Reputation: 149
to get familiar with optaplanner i created a simple test project. I only have one Solution and one Entity class. The Entity has only one value between 0 and 9. There should only be odd numbers and the sum of all should be less then 10 (this are just some random constraints i came up with).
As Score i use a simple HardSoftScore. Here is the code:
public class TestScoreCalculator implements EasyScoreCalculator<TestSolution>{
@Override
public HardSoftScore calculateScore(TestSolution sol) {
int hardScore = 0;
int softScore = 0;
int valueSum = 0;
for (TestEntity entity : sol.getTestEntities()) {
valueSum += entity.getValue() == null? 0 : entity.getValue();
}
// hard Score
for (TestEntity entity : sol.getTestEntities()) {
if(entity.getValue() == null || entity.getValue() % 2 == 0)
hardScore -= 1; // constraint: only odd numbers
}
if(valueSum > 10)
hardScore -= 2; // constraint: sum should be less than 11
// soft Score
softScore = valueSum; // maximize
return HardSoftScore.valueOf(hardScore, softScore);
}
}
and this is my config file:
<?xml version="1.0" encoding="UTF-8"?>
<solver>
<!-- Domain model configuration -->
<scanAnnotatedClasses/>
<!-- Score configuration -->
<scoreDirectorFactory>
<easyScoreCalculatorClass>score.TestScoreCalculator</easyScoreCalculatorClass>
</scoreDirectorFactory>
<!-- Optimization algorithms configuration -->
<termination>
<secondsSpentLimit>30</secondsSpentLimit>
</termination>
</solver>
for some reason OptaPlanner cant find a feasible solution. It terminates with LS step (161217), time spent (29910), score (-2hard/10soft), best score (-2hard/10soft)...
and the solution 9 1 0 0
.
So the hardScore is -2 because the two 0 are not odd. A possible solution would be 7 1 1 1
for example. Why is this ? This should be a really easy example ...

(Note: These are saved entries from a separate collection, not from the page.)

(** * Feed health monitor: [scripts/check_feeds.py]

    A shallow embedding of the feed checker ([check_feed]) and of the report
    driver ([main]), together with the properties of their results.

    What the script observes of its environment is made explicit:
    - the outcome of [ET.parse] on a file is carried by the path ([Path]);
    - [email.utils.parsedate_to_datetime], [datetime.strftime], the system
      clock and the location [FEEDS_DIR] are parameters of the development;
    - printing, reading the clock and raising are effects of the monad [M]. *)

From Stdlib Require Import List ZArith NArith Bool String Ascii Lia.
From Stdlib Require Import DecimalString PeanoNat Sorted Permutation.
Import ListNotations.

Set Implicit Arguments.
Set Warnings "-register-all".

(* ================================================================== *)
(** ** Python values *)

Module Py.

(** A Python [str] read from a document: a sequence of Unicode code points. *)
Definition str := list N.

(** The code points of an ASCII literal of the source. *)
Definition u (s : string) : str := map N_of_ascii (list_ascii_of_string s).

Fixpoint str_eqb (a b : str) : bool :=
  match a, b with
  | [], [] => true
  | x :: a', y :: b' => N.eqb x y && str_eqb a' b'
  | _, _ => false
  end.

(** [str.isspace] on one code point: the white-space table of CPython. *)
Definition isspace (c : N) : bool :=
  ((9 <=? c) && (c <=? 13) || (28 <=? c) && (c <=? 32)
   || (c =? 133) || (c =? 160) || (c =? 5760)
   || (8192 <=? c) && (c <=? 8202)
   || (c =? 8232) || (c =? 8233) || (c =? 8239) || (c =? 8287)
   || (c =? 12288))%N.

Fixpoint lstrip (s : str) : str :=
  match s with
  | c :: s' => if isspace c then lstrip s' else s
  | [] => []
  end.

Definition rstrip (s : str) : str := rev (lstrip (rev s)).

(** [s.strip()] *)
Definition strip (s : str) : str := rstrip (lstrip s).

(** Truth value of a sequence: empty is false. *)
Definition truthy {A} (l : list A) : bool :=
  match l with [] => false | _ :: _ => true end.

(** [x or ""] for an optional string *)
Definition or_empty (x : option str) : str :=
  match x with
  | Some s => if truthy s then s else []
  | None => []
  end.

(** [str(n)] for an [int] *)
Definition str_of_nat (n : nat) : string := NilZero.string_of_uint (Nat.to_uint n).
Definition str_of_Z (z : Z) : string := NilZero.string_of_int (Z.to_int z).

Definition nl : string := String (ascii_of_nat 10) EmptyString.

(** Exceptions the script meets. [OtherException] stands for every class
    the script never names (OSError, LookupError, ...). *)
Inductive exn :=
| ParseError (msg : string)
| TypeError
| ValueError
| SystemExit (code : Z)
| OtherException (class : string).

Inductive result (A : Type) :=
| Ok (a : A)
| Raise (e : exn).
Arguments Raise {A} e.

(** The part of the world the script changes: how often the clock was read
    and the lines printed so far (oldest first). *)
Record world := World { now_calls : nat; stdout : list string }.

Definition M (A : Type) := world -> result A * world.

Definition ret {A} (a : A) : M A := fun w => (Ok a, w).

Definition bind {A B} (c : M A) (k : A -> M B) : M B :=
  fun w => match c w with
           | (Ok a, w') => k a w'
           | (Raise e, w') => (Raise e, w')
           end.

Definition raise {A} (e : exn) : M A := fun w => (Raise e, w).

Definition lift {A} (r : result A) : M A := fun w => (r, w).

(** [print(s)] *)
Definition print (s : string) : M unit :=
  fun w => (Ok tt, World (now_calls w) (stdout w ++ [s])).

(** [for x in l: body(x)] *)
Fixpoint for_each {A} (l : list A) (body : A -> M unit) : M unit :=
  match l with
  | [] => ret tt
  | x :: l' => bind (body x) (fun _ => for_each l' body)
  end.

(** [sys.exit(code)] *)
Definition sys_exit {A} (code : Z) : M A := raise (SystemExit code).

End Py.

Import Py.

Declare Scope py_scope.
Delimit Scope py_scope with py.
Notation "x <- c ;; k" := (bind c (fun x => k))
  (at level 61, c at next level, right associativity) : py_scope.
Notation "' pat <- c ;; k" := (bind c (fun x => match x with pat => k end))
  (at level 61, pat pattern, c at next level, right associativity) : py_scope.
Notation "c ;; k" := (bind c (fun _ => k))
  (at level 61, right associativity) : py_scope.

(* ================================================================== *)
(** ** [datetime] *)

Module Datetime.

Local Open Scope Z_scope.

(** A [datetime] object. [tzinfo] is the offset from UTC in seconds of an
    aware object and [None] for a naive one. *)
Record datetime := mkdatetime {
  year : Z; month : Z; day : Z;
  hour : Z; minute : Z; second : Z; microsecond : Z;
  tzinfo : option Z
}.

(** A [timedelta], as its total number of microseconds. *)
Definition timedelta := Z.

Definition us_per_second : Z := 1000000.
Definition us_per_day : Z := 86400 * us_per_second.

(** [timedelta(days=n)] *)
Definition timedelta_of_days (n : Z) : timedelta := n * us_per_day.

(** [td.days]: the whole days of the normalised value (rounded down). *)
Definition days (td : timedelta) : Z := td / us_per_day.

Definition is_leap (y : Z) : bool :=
  (y mod 4 =? 0) && (negb (y mod 100 =? 0) || (y mod 400 =? 0)).

Definition days_before_year (y : Z) : Z :=
  let p := y - 1 in p * 365 + p / 4 - p / 100 + p / 400.

Definition days_before_month (y m : Z) : Z :=
  nth (Z.to_nat m) [0; 0; 31; 59; 90; 120; 151; 181; 212; 243; 273; 304; 334] 0
  + (if (2 <? m) && is_leap y then 1 else 0).

(** [d.toordinal()]: day 1 is 0001-01-01. *)
Definition toordinal (d : datetime) : Z :=
  days_before_year (year d) + days_before_month (year d) (month d) + day d.

(** Microseconds of the wall-clock reading since the start of day 0. *)
Definition wall_us (d : datetime) : Z :=
  toordinal d * us_per_day
  + (hour d * 3600 + minute d * 60 + second d) * us_per_second
  + microsecond d.

(** [a > b]. Two aware objects compare by their UTC instants, two naive ones
    by their wall-clock readings; mixing them raises [TypeError]. *)
Definition gt (a b : datetime) : result bool :=
  match tzinfo a, tzinfo b with
  | Some oa, Some ob =>
      Ok (wall_us b - ob * us_per_second <? wall_us a - oa * us_per_second)
  | None, None => Ok (wall_us b <? wall_us a)
  | _, _ => Raise TypeError
  end.

(** [a - b], under the same rule. *)
Definition sub (a b : datetime) : result timedelta :=
  match tzinfo a, tzinfo b with
  | Some oa, Some ob =>
      Ok (wall_us a - wall_us b + ob * us_per_second - oa * us_per_second)
  | None, None => Ok (wall_us a - wall_us b)
  | _, _ => Raise TypeError
  end.

(** The reading [d] of a UTC clock as the aware object that
    [datetime.now(timezone.utc)] builds. *)
Definition in_utc (d : datetime) : datetime :=
  mkdatetime (year d) (month d) (day d) (hour d) (minute d) (second d)
             (microsecond d) (Some 0).

End Datetime.

Import Datetime.

(* ================================================================== *)
(** ** [xml.etree.ElementTree] *)

Module ET.

(** An element: its tag, its text (before the first child) and its
    children in document order. *)
Inductive Element :=
| Elem (tag : str) (text : option str) (children : list Element).

Definition tag (e : Element) : str := let 'Elem t _ _ := e in t.
Definition text (e : Element) : option str := let 'Elem _ x _ := e in x.
Definition children (e : Element) : list Element := let 'Elem _ _ c := e in c.

(** [e.iter(t)]: [e] and everything below it with tag [t], in document
    order. *)
Fixpoint iter (t : str) (e : Element) : list Element :=
  match e with
  | Elem tg _ ch =>
      (if str_eqb tg t then [e] else []) ++ flat_map (iter t) ch
  end.

(** [e.findall(".//" + t)]: every element strictly below [e] with tag [t]. *)
Definition findall_descendants (t : str) (e : Element) : list Element :=
  flat_map (iter t) (children e).

(** [e.find(t)]: the first child of [e] with tag [t], or [None]. *)
Definition find (t : str) (e : Element) : option Element :=
  List.find (fun c => str_eqb (tag c) t) (children e).

End ET.

Import ET.

(** A path in the feeds directory: its file name and what [ET.parse] gives
    for it, the root element of the document or the exception raised. *)
Record Path := mkPath { name : string; parsed : result Element }.

(** [ET.parse(p).getroot()] *)
Definition ET_parse (p : Path) : M Element := lift (parsed p).

(* ================================================================== *)
(** ** The feed checker *)

Local Open Scope string_scope.
Local Open Scope list_scope.

Definition STALE_DAYS : Z := 30.

(** The local variables of the scan over the items. *)
Record tally := mkTally {
  missing_titles : nat;
  missing_links : nat;
  missing_dates : nat;
  newest_date : option datetime
}.

(** [x is None or not (x.text or "").strip()] *)
Definition absent_or_blank (x : option Element) : bool :=
  match x with
  | None => true
  | Some e => negb (truthy (strip (or_empty (text e))))
  end.

(** The finding on a field, as the script words it:
    [f"{k}/{total} entries missing {what}"]. *)
Definition missing_msg (k total : nat) (what : string) : string :=
  str_of_nat k ++ "/" ++ str_of_nat total ++ " entries missing " ++ what.

Section Checker.

(** [email.utils.parsedate_to_datetime]; [None] when the call raises. *)
Variable parsedate_to_datetime : str -> option datetime.

(** [d.strftime(fmt)] *)
Variable strftime : datetime -> string -> string.

(** The UTC reading of the system clock at its [k]-th reading. *)
Variable clock : nat -> datetime.

(** [datetime.now(timezone.utc)] *)
Definition datetime_now_utc : M datetime :=
  fun w => (Ok (in_utc (clock (now_calls w))),
            World (S (now_calls w)) (stdout w)).

Definition stale_msg (age : timedelta) (newest : datetime) : string :=
  "Stale: newest entry is " ++ str_of_Z (days age) ++ " days old ("
  ++ strftime newest "%Y-%m-%d" ++ ")".

(** The body of the [try] of lines 62-67: the new value of [newest_date],
    or the exception raised by the parse or by the comparison. *)
Definition try_newest (newest : option datetime) (pub_text : str)
  : result (option datetime) :=
  match parsedate_to_datetime (strip pub_text) with
  | None => Raise ValueError
  | Some dt =>
      match newest with
      | None => Ok (Some dt)
      | Some nd =>
          match gt dt nd with
          | Ok b => Ok (if b then Some dt else newest)
          | Raise e => Raise e
          end
      end
  end.

(** One round of the loop over the items (lines 50-69). Both exceptions
    the [try] can raise are caught by [except Exception: pass]. *)
Definition scan_item (t : tally) (item : Element) : tally :=
  let title := find (u "title") item in
  let link := find (u "link") item in
  let pub_date := find (u "pubDate") item in
  let mt := if absent_or_blank title
            then S (missing_titles t) else missing_titles t in
  let ml := if absent_or_blank link
            then S (missing_links t) else missing_links t in
  if absent_or_blank pub_date
  then mkTally mt ml (S (missing_dates t)) (newest_date t)
  else
    match pub_date with
    | Some pd =>
        match text pd with
        | Some txt =>
            if truthy txt
            then match try_newest (newest_date t) txt with
                 | Ok nd => mkTally mt ml (missing_dates t) nd
                 | Raise _ => mkTally mt ml (missing_dates t) (newest_date t)
                 end
            else mkTally mt ml (missing_dates t) (newest_date t)
        | None => mkTally mt ml (missing_dates t) (newest_date t)
        end
    | None => mkTally mt ml (missing_dates t) (newest_date t)
    end.

Definition scan (items : list Element) : tally :=
  fold_left scan_item items (mkTally 0 0 0 None).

(when i set the Start values to 7 1 1 1
it terminates with this solution and a score of (0hard/10soft)
how it should be)
The Entity class
@PlanningEntity
public class TestEntity {
private Integer value;
@PlanningVariable(valueRangeProviderRefs = {"TestEntityValueRange"})

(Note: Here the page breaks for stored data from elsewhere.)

(** C3, as the claim words it, does not hold: the top height is not the
    maximum over the nodes that were polled successfully.  On the roster
    of hx01 (height 100, both queries answer) and hx04 (height 120, the
    version query fails) the second node is marked unreachable and the
    top height is 120, where the one successfully polled node has 100. *)
Lemma top_height_above_reachable_nodes :
  (~ exists D : Deps, forall its, top_height_of_reachable D its)
  /\ (let r := @aggregate demo_deps
                 match @build_items demo_deps demo_prep_info
                         [demo_entry "hx01" "0x0" "alpha";
                          demo_entry "hx04" "0x0" "delta"] with
                 | Ok its => its
                 | Raise _ => []
                 end in
      top_height r.1 = 120
      /\ reachable_heights r.2 = [100]
      /\ map version r.2 = ["1.3.0"; "unknown"]).
Proof.
  split; [|repeat split].
  intros [D HD].
  specialize (HD [{| prep := None;
                     futures := Some (Ok {| c_height := Some 120;
                                            c_state := Some "started" |},
                                      Raise ExternalError) |}]).
  unfold top_height_of_reachable in HD. discriminate HD.
Qed.

End status_facts.

(** * Further properties of [scan] and [status] *)

Module txscan_more.
Import txscan txscan_facts.
(** A login that does not succeed leaves the user and the authenticated
    flag as they were, and the store does not write the token. *)
Theorem failed_login_keeps_session (credentials : string) (w : World) (res : Result) :
  snd (login backend credentials w) = inl res -> success res = false ->
  user (session (fst (login backend credentials w))) = user (session w) /\
  isAuthenticated (session (fst (login backend credentials w))) = isAuthenticated (session w) /\
  authToken (fst (login backend credentials w)) =
    storage (backend (calls w) (ApiLogin credentials)) (authToken w) /\
  res_user res = None /\ is_Some (res_error res).
Proof.
  unfold login, try_catch, bind, api, read, set, ret, throw, setItem, put_token,
    JS.if_truthy. cbn.
  destruct (settled (backend (calls w) (ApiLogin credentials))) as [[|j]|e]; cbn.
  - intros H; injection H as <-. intros _. repeat split; eauto.
  - destruct (user_of j); cbn.
    + destruct (accessToken_of j) as [t|]; [destruct (String.eqb t "")|]; cbn;
        intros H; injection H as <-; discriminate.
    + intros H; injection H as <-. intros _. repeat split; eauto.
  - intros H; injection H as <-. intros _. repeat split; eauto.
Qed.

(** A login response with a user record and no access token signs the
    session in and leaves the stored token to whatever it was. *)
Theorem login_without_token (credentials : string) (w : World) (response : Json)
    (u : BackendUser) :
  settled (backend (calls w) (ApiLogin credentials)) = inl (Obj response) ->
  user_of response = Some u -> JS.truthy (accessToken_of response) = false ->
  snd (login backend credentials w) = inl (mkResult true (Some (project u)) None None) /\
  isAuthenticated (session (fst (login backend credentials w))) = true /\
  user (session (fst (login backend credentials w))) = Some (project u) /\
  authToken (fst (login backend credentials w)) =
    storage (backend (calls w) (ApiLogin credentials)) (authToken w).
Proof.
  intros Hreply Hu Hno.
  unfold login, try_catch, bind, api, read, set, ret, throw, setItem, put_token. cbn.
  rewrite Hreply. cbn. rewrite Hu. cbn.
  unfold JS.truthy, JS.if_truthy in *.
  destruct (accessToken_of response) as [t|]; [destruct (String.eqb t "")|]; cbn;
    try discriminate; auto.
Qed.
(** C10, as the code has it. [generate_suggestions] never touches the
    cache. An exception while the prompt is built, or raised by the
    provider call, ends the call with [{"error": str(e)}] and leaves
    [last_request_time] as it was. An exception while the answer is
    formatted does not reach [generate_suggestions]: [_parse_response]
    answers it with [{"error": "Failed to parse AI response"}], and
    [last_request_time] is then set to the time after the provider call, as
    for every answer of the provider. *)
Theorem generate_suggestions_failure_effects
    (env : Env) (context : pydict) (command query : option string)
    (st : State) :
  is_initialized (self st) = true ->
  client (self st) = true ->
  suggestion_cache
    (self (generate_suggestions env context command query st).2)
  = suggestion_cache (self st)
  /\ match _build_prompt env context command query with
     | Raise e =>
         (generate_suggestions env context command query st).1
         = Return (error_dict (exn_str e))
         /\ last_request_time
              (self (generate_suggestions env context command query st).2)
            = last_request_time (self st)
         /\ calls (world (generate_suggestions env context command query st).2)
            = calls (world st)
     | Return prompt =>
         match reply_to env prompt (after_gate st) with
         | Raise e =>
             (generate_suggestions env context command query st).1
             = Return (error_dict (exn_str e))
             /\ last_request_time
                  (self (generate_suggestions env context command query st).2)
                = last_request_time (self st)
         | Return response =>
             last_request_time
               (self (generate_suggestions env context command query st).2)
             = clock (world (after_call env prompt (after_gate st)))
             /\ forall parsed,
                  startswith "{" (strip response) = true ->
                  json_loads env response = Return parsed ->
                  is_raise (_format_suggestions parsed context
                              (after_call env prompt (after_gate st))).1
                  = true ->
                  (generate_suggestions env context command query st).1
                  = Return (error_dict "Failed to parse AI response")
         end
     end.
Proof.
  intros Hi Hc. rewrite generate_suggestions_run by done.
  destruct (_build_prompt env context command query) as [prompt|e].
  - cbv zeta.
    destruct (reply_to env prompt (after_gate st)) as [response|e]; simpl.
    + split; [by rewrite after_gate_self|]. split; [reflexivity|].
      intros parsed Hs Hj Hraise.
      by apply parse_response_format_failure with parsed.
    + rewrite after_gate_self. auto.
  - simpl. rewrite after_gate_self, after_gate_calls. auto.
Qed.
(** * PaperHub: the embedding-based recommender

    A shallow embedding of [app/recommender.py], of the query it sends to
    PostgreSQL/pgvector, and of [crud.get_user_read_paper_ids].

    Conventions of the model.
    - Floating-point numbers are idealised as exact rationals ([Q]); numeric
      statements are up to [Qeq].
    - A table is the list of its rows in the order an unordered scan yields
      them.
    - Python exceptions and database errors are the [Raises] case of
      [outcome]. *)

From Stdlib Require Import String Ascii DecimalString.
From Stdlib Require Import List ZArith QArith Qabs Bool Lia Lqa.
From Stdlib Require Import Sorted Permutation.
Import ListNotations.

Local Open Scope Z_scope.

(** ** Outcomes of fallible code *)

Inductive exn : Type :=
| LimitMustNotBeNegative
    (* PostgreSQL, SQLSTATE 2201W: "LIMIT must not be negative" *)
| DifferentVectorDimensions (stored query : nat)
    (* pgvector: "different vector dimensions %d and %d" *)
| ValueError.
    (* numpy: inhomogeneous shape / operands could not be broadcast *)

Inductive outcome (A : Type) : Type :=
| Returns (a : A)
| Raises (e : exn).

Arguments Returns {A} a.
Arguments Raises {A} e.

Definition bind {A B} (m : outcome A) (k : A -> outcome B) : outcome B :=
  match m with
  | Returns a => k a
  | Raises e => Raises e
  end.

Notation "x <- m ;; k" := (bind m (fun x => k))
  (at level 61, m at next level, right associativity).

Fixpoint traverse {A B} (f : A -> outcome B) (l : list A) : outcome (list B) :=
  match l with
  | [] => Returns []
  | a :: l' => b <- f a ;; bs <- traverse f l' ;; Returns (b :: bs)
  end.

(** ** app/models.py *)

Definition vector := list Q.

Module Paper.
Record t : Type := mk {
  id : Z;
  title : string;
  authors : list string;
  abstract : option string;
  pdf_url : option string;
  arxiv_id : option string;
  category : option string;
  published_date : option Z;
  embedding : option vector;
  created_at : Z;
  updated_at : Z
}.
End Paper.

Module ReadingHistory.
Record t : Type := mk {
  id : Z;
  paper_id : Z;
  user_id : string;
  read_at : Z;
  rating : option Z;
  notes : option string
}.
End ReadingHistory.

(** The database behind a [Session]: the two tables the recommender reads. *)
Record Session : Type := mkSession {
  papers : list Paper.t;
  reading_histories : list ReadingHistory.t
}.

(** ** Python and SQL primitives *)

Definition mem (x : Z) (l : list Z) : bool := existsb (Z.eqb x) l.

(** [l[:stop]] *)
Definition py_slice_to {A} (l : list A) (stop : Z) : list A :=
  if 0 <=? stop then firstn (Z.to_nat stop) l
  else firstn (Z.to_nat (Z.of_nat (length l) + stop)) l.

public Integer getValue() {
return value;
}
public void setValue(Integer value) {
this.value = value;
}
@ValueRangeProvider(id = "TestEntityValueRange")
public CountableValueRange<Integer> getStartPeriodRange() {
return ValueRangeFactory.createIntValueRange(0, 10);
}
}
The Solution class
@PlanningSolution
public class TestSolution {
private List<TestEntity> TestEntities;
private HardSoftScore score;
@PlanningEntityCollectionProperty
public List<TestEntity> getTestEntities() {
return TestEntities;
}
public void setTestEntities(List<TestEntity> testEntities) {
TestEntities = testEntities;
}
@PlanningScore
public HardSoftScore getScore() {
return score;
}
public void setScore(HardSoftScore score) {
this.score = score;
}
@Override
public String toString() {
String str = "";
for (TestEntity testEntity : TestEntities)

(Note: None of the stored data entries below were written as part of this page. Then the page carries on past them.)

(** The product of two numbers that are not negative is not negative. *)
Lemma SFmul_not_negative (d f : spec_float) :
  valid_binary prec emax d = true -> valid_binary prec emax f = true ->
  SFltb d (S754_zero false) = false -> SFltb f (S754_zero false) = false ->
  valid_binary prec emax (SFmul prec emax d f) = true
  /\ SFltb (SFmul prec emax d f) (S754_zero false) = false.
Proof.
  intros Hd Hf Hnd Hnf.
  destruct d as [sd|sd| |sd md ed], f as [sf|sf| |sf mf ef];
    try (split; reflexivity);
    try (destruct sd; try discriminate Hnd; destruct sf;
         try discriminate Hnf; split; reflexivity).
  destruct sd; [discriminate Hnd|]. destruct sf; [discriminate Hnf|].
  simpl in Hd, Hf.
  apply bounded_inv in Hd as [Hcd _]. apply bounded_inv in Hf as [Hcf _].
  destruct (canonical_digits md ed Hcd) as (Hed & Hdd & _ & Hsd).
  destruct (canonical_digits mf ef Hcf) as (Hef & Hdf & _ & Hsf).
  pose proof emin_nonpos as Hemin.
  change (SFmul prec emax (S754_finite false md ed) (S754_finite false mf ef))
    with (binary_round_aux prec emax false (Zpos (md * mf)) (ed + ef)
            loc_Exact).
  destruct (binary_round_aux_shape false (Zpos (md * mf)) (ed + ef))
    as [Hv Hs]; [lia| |split; [exact Hv|]].
  - pose proof (Zdigits2_bounds (Zpos md) ltac:(lia)) as [Hlo1 _].
    pose proof (Zdigits2_bounds (Zpos mf) ltac:(lia)) as [Hlo2 _].
    pose proof (Zdigits2_pos (Zpos md) ltac:(lia)) as Hp1.
    pose proof (Zdigits2_pos (Zpos mf) ltac:(lia)) as Hp2.
    assert (Hlo : 2 ^ (Zdigits2 (Zpos md) + Zdigits2 (Zpos mf) - 2)
                  <= Zpos (md * mf)).
    { replace (Zdigits2 (Zpos md) + Zdigits2 (Zpos mf) - 2)
        with ((Zdigits2 (Zpos md) - 1) + (Zdigits2 (Zpos mf) - 1)) by lia.
      rewrite Z.pow_add_r by lia. rewrite Pos2Z.inj_mul.
      apply Z.mul_le_mono_nonneg; try lia;
        apply Z.pow_nonneg; lia. }
    assert (Hdg : Zdigits2 (Zpos md) + Zdigits2 (Zpos mf) - 1
                  <= Zdigits2 (Zpos (md * mf))).
    { rewrite (Zdigits2_log2 (Zpos (md * mf))) by lia.
      apply Z.log2_le_pow2 in Hlo; lia. }
    unfold SpecFloat.fexp in *. lia.
  - apply (shape_false_not_below _ 1%positive 0), Hs.
Qed.

End Format.

(** ** The maximum of a row *)

Lemma fold_tensor_max_nan (row : list spec_float) (a : spec_float) :
  Exists (fun x => F32.is_nan x = true) (a :: row) ->
  fold_left F32.tensor_max row a = S754_nan.
Proof.
  revert a. induction row as [|x row IH]; intros a Hex; simpl.
  - apply Exists_cons in Hex as [Ha|Hex]; [|inversion Hex].
    destruct a; try discriminate. reflexivity.
  - apply IH. apply Exists_cons in Hex as [Ha|Hex].
    + left. unfold F32.tensor_max. rewrite Ha. exact Ha.
    + apply Exists_cons in Hex as [Hx|Hex]; [|right; exact Hex].
      left. unfold F32.tensor_max. destruct (F32.is_nan a) eqn:Ha; [exact Ha|].
      rewrite Hx. exact Hx.
Qed.

Lemma fold_tensor_max_max (row : list spec_float) (a : spec_float) :
  Forall (fun x => F32.is_nan x = false) (a :: row) ->
  let q := fold_left F32.tensor_max row a in
  F32.is_nan q = false /\ q ∈ a :: row
  /\ Forall (fun x => SFltb q x = false) (a :: row).
Proof.
  revert a. induction row as [|x row IH]; intros a Hall; simpl.
  - apply Forall_cons in Hall as [Ha _].
    split; [exact Ha|split; [apply list_elem_of_here|]].
    constructor; [apply SFltb_irrefl|constructor].
  - apply Forall_cons in Hall as [Ha Hall].
    apply Forall_cons in Hall as [Hx Hall].
    assert (Hm : F32.tensor_max a x = (if SFltb a x then x else a))
      by (unfold F32.tensor_max; rewrite Ha, Hx; reflexivity).
    destruct (IH (F32.tensor_max a x)) as (Hq & Hin & Hle).
    { constructor; [|exact Hall]. rewrite Hm. destruct (SFltb a x); assumption. }
    set (q := fold_left F32.tensor_max row (F32.tensor_max a x)) in *.
    apply Forall_cons in Hle as [Hqm Hle].
    split; [exact Hq|split].
    + apply elem_of_cons in Hin as [Hin|Hin].
      * rewrite Hin, Hm. destruct (SFltb a x).
        -- apply list_elem_of_further, list_elem_of_here.
        -- apply list_elem_of_here.
      * do 2 apply list_elem_of_further. exact Hin.
    + rewrite Hm in Hqm. destruct (SFltb a x) eqn:Hax.
      * constructor; [|constructor; assumption].
        destruct (SFltb q a) eqn:Hqa; [|reflexivity].
        rewrite (SFltb_trans q a x Hqa Hax) in Hqm. discriminate.
      * constructor; [exact Hqm|]. constructor; [|exact Hle].
        destruct (SFltb q x) eqn:Hqx; [|reflexivity].
        destruct (SFltb_between q a x Ha Hqx) as [H1|H1]; congruence.
Qed.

str += testEntity.getValue()+" ";
return str;
}
}
The Main Program class
public class Main {
public static final String SOLVER_CONFIG = "score/TestConfig.xml";
public static int printCount = 0;
public static void main(String[] args) {
init();
}
private static void init() {
SolverFactory<TestSolution> solverFactory = SolverFactory.createFromXmlResource(SOLVER_CONFIG);
Solver<TestSolution> solver = solverFactory.buildSolver();
TestSolution model = new TestSolution();
List<TestEntity> list = new ArrayList<TestEntity>();
// list.add(new TestEntity(){{setValue(7);}});
// list.add(new TestEntity(){{setValue(1);}});
// list.add(new TestEntity(){{setValue(1);}});
// list.add(new TestEntity(){{setValue(1);}});
for (int i = 0; i < 4; i++) {
list.add(new TestEntity());
}
model.setTestEntities(list);
// Solve the problem
TestSolution solution = solver.solve(model);
// Display the result
System.out.println(solution);
}
}
Upvotes: 0
Views: 211
Reputation: 27312
It gets stuck in a local optima because there is no move that takes 1 from entity and gives it to another entity. With a custom move you can add that. These kind of moves only apply to numeric value ranges (which are rare, usually value ranges are a list of employees etc), but they should probably exist out of the box (feel free to create a jira for them).
Anyway, another way to get the good solution is to add <exhaustiveSearch/>
, that bypassing local search and therefore the local optima. But that doesn't scale well.